Methane hydrates stored in cold seeps are an important source of energy and carbon for both the endemic chemosynthetic community and humanity. However, the methane fluids may cease and even stop naturally or anthropogenically, calling for a thorough evaluation of its potential impact on the endemic species and local chemosynthetic ecosystems. As one dominant megafauna in cold seeps, some of the deep-sea mussels rely on methanotrophic endosymbionts for nutrition and therefore could serve as a promising model in monitoring the dynamic changes of methane hydrate. However, knowledge on the long-term responses of deep-sea mussels to environmental stresses induced by methane reduction and deprivation, is still lacking. Here, we set up a laboratory system and cultivated methanotrophic deep-sea mussel Gigantidas platifrons without methane supply to survey the phenotypic changes after methane deprivation. While the mussels managed to survive for >10 months after the methane deprivation, drastic changes in the metabolism, function, and development of gill tissue, and in the association with methanotrophic symbionts were observed. In detail, the mussel digested all methanotrophic endosymbionts shortly after methane deprivation for nutrition and remodeled the global metabolism of gill to conserve energy. As the methane deprivation continued, the mussel replaced its bacteriocytes with ciliated cells to support filter-feeding, which is an atavistic trait in non-symbiotic mussels. During the long-term methane deprivation assay, the mussel also retained the generation of new cells to support the phenotypic changes of gill and even promoted the activity after being transplanted back to deep-sea, showing the potential resilience after long-term methane deprivation. Evidences further highlighted the participation of symbiont sterol metabolism in regulating these processes. These results collectively show the phenotypic plasticity of deep-sea mussels and their dynamic responses to methane deprivation, providing essential information in assessing the long-term influence of methane hydrate extinction.

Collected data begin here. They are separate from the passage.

Definition sample_map : Directive :=
  block (str "map") [str "$host"; str "$backend"]
    [directive (str "default") [str "a"]; directive (str "B.example") [str "b"]; directive (str "b.EXAMPLE") [str "c"]].

Lemma map_table_wf_witness :
  match map_of (Regex := bytes) sample_map with Fine m => table_wf m ∧ length (map_exact m) = 1%nat | _ => False end.
Proof.
  destruct (map_of sample_map) as [m| |] eqn:E; [|by vm_compute in E..].
  split; [by apply (map_table_wf sample_map) |]. vm_compute in E. by injection E as <-.
Defined.

(** An unreadable [weight] is one, where a misspelt parameter is an error. *)
Example bad_weight_is_one :
  match upstream no_builder (block (str "upstream") [str "u"] [directive (str "server") [str "h"; str "weight=O3"]]) with
  | Fine (u, _) => Upstream.weight <$> Proxy.g_servers (up_group u) = [1]
  | _ => False
  end.
Proof. by vm_compute. Qed.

储存在冷泉中的甲烷水合物是地方化化学合成群落和人类重要的能量和碳源。然而,甲烷流体可能会自然或人为地停止甚至中断,因此需要全面评估其对地方物种和当地化学合成生态系统的潜在影响。作为冷泉中一种占主导地位的大型动物,一些深海贻贝依靠甲烷营养型内共生体获取营养,因此可以作为监测甲烷水合物动态变化的一个很有前景的模型。然而,关于深海贻贝对甲烷减少和缺乏所引起的环境压力的长期反应,目前仍缺乏相关了解。在此,我们建立了一个实验室系统,培养不供应甲烷的甲烷营养型深海贻贝扁巨贻贝,以研究甲烷缺乏后的表型变化。虽然贻贝在甲烷缺乏后存活了超过10个月,但观察到鳃组织的代谢、功能和发育以及与甲烷营养型共生体的关系发生了剧烈变化。具体而言,贻贝在甲烷缺乏后不久就消化了所有甲烷营养型内共生体以获取营养,并重塑了鳃的整体代谢以保存能量。随着甲烷缺乏的持续,贻贝用纤毛细胞取代了含菌细胞以支持滤食,这是非共生贻贝的一种返祖特征。在长期甲烷缺乏试验中,贻贝还保留了新细胞的生成以支持鳃的表型变化,甚至在被重新移植到深海后还促进了其活性,显示出长期甲烷缺乏后的潜在恢复力。证据进一步突出了共生体固醇代谢在调节这些过程中的作用。这些结果共同表明了深海贻贝的表型可塑性及其对甲烷缺乏的动态反应,为评估甲烷水合物消失的长期影响提供了重要信息。